Stored data:
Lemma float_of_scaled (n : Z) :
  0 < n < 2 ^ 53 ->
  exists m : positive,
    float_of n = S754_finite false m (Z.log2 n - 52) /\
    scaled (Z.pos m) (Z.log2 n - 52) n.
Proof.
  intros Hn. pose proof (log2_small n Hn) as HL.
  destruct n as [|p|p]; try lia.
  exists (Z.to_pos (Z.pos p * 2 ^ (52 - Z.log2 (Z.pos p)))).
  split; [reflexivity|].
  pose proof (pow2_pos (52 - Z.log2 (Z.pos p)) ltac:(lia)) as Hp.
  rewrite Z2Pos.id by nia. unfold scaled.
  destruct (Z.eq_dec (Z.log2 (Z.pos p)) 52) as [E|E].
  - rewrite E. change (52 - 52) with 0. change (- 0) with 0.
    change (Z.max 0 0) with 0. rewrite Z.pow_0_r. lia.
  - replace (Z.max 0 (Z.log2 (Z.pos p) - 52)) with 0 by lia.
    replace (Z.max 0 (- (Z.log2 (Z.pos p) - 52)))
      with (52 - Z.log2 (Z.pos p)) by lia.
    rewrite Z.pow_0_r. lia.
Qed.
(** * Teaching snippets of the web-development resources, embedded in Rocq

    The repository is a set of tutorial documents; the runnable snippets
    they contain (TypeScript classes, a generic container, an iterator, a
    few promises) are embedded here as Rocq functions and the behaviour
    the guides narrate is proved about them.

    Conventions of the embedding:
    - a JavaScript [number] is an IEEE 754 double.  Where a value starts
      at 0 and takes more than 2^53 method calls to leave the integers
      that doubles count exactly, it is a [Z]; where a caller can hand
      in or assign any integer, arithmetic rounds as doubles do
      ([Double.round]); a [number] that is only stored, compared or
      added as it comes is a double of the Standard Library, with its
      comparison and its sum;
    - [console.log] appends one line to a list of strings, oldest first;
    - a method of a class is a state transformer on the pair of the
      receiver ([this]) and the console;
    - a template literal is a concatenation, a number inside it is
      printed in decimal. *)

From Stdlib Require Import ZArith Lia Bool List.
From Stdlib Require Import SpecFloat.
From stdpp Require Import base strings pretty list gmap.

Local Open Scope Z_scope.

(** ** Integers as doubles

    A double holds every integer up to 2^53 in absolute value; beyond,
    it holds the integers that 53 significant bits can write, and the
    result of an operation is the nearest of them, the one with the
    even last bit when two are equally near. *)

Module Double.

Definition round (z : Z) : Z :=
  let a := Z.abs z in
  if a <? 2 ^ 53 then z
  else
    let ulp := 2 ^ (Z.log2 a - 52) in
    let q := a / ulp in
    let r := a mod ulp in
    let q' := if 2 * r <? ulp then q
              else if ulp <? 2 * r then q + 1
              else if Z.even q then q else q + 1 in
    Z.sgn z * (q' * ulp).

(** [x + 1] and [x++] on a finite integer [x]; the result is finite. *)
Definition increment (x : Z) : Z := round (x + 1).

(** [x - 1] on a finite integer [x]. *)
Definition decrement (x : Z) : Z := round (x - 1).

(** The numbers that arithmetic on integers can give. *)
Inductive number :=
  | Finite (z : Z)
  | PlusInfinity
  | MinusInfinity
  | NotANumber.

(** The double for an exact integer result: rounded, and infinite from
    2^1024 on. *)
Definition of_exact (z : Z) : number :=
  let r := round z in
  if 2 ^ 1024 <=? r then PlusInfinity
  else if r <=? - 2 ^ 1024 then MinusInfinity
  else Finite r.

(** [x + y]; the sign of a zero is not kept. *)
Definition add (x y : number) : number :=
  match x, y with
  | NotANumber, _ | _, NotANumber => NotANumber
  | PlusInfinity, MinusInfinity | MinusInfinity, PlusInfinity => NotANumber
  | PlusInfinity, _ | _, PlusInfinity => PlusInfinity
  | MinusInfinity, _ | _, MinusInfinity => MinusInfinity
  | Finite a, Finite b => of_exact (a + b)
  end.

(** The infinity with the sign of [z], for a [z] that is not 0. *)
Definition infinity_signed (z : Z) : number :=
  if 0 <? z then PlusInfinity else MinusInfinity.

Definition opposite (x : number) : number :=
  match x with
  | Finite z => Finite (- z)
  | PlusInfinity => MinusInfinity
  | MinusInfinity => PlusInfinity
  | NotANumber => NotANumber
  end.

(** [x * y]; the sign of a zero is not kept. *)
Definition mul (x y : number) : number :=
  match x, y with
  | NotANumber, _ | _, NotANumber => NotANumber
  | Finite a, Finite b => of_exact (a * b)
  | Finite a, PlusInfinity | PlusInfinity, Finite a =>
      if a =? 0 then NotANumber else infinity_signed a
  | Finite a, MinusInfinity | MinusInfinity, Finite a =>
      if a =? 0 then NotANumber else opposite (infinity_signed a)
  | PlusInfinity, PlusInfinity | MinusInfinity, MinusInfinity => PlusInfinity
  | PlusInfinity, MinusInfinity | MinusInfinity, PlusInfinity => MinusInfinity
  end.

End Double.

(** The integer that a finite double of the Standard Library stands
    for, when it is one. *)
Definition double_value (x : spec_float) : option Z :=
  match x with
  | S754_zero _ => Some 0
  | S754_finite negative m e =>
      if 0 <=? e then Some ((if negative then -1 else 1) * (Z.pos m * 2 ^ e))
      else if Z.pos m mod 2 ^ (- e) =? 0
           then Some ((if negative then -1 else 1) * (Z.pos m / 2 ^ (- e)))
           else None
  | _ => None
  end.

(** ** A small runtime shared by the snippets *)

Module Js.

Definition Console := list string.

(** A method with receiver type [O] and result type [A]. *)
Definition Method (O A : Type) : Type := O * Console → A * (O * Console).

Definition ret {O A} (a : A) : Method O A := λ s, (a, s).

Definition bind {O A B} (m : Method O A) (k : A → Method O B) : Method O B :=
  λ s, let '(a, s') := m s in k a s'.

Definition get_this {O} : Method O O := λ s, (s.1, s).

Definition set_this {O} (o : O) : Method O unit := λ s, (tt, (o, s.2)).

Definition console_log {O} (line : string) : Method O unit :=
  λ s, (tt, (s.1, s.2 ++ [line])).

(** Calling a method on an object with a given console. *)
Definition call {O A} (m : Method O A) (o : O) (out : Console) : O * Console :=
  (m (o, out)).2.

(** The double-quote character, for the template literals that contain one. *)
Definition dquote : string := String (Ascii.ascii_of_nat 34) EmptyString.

YOUR ASSIGNMENT: Filter the data above down to lines with the word "that", and copy them.

ANSWER TO THIS PROBLEM:
      that doubles count exactly, it is a [Z]; where a caller can hand
      ([Double.round]); a [number] that is only stored, compared or
    it holds the integers that 53 significant bits can write, and the
(** The numbers that arithmetic on integers can give. *)
(** The infinity with the sign of [z], for a [z] that is not 0. *)
(** The integer that a finite double of the Standard Library stands
(** The double-quote character, for the template literals that contain one. *)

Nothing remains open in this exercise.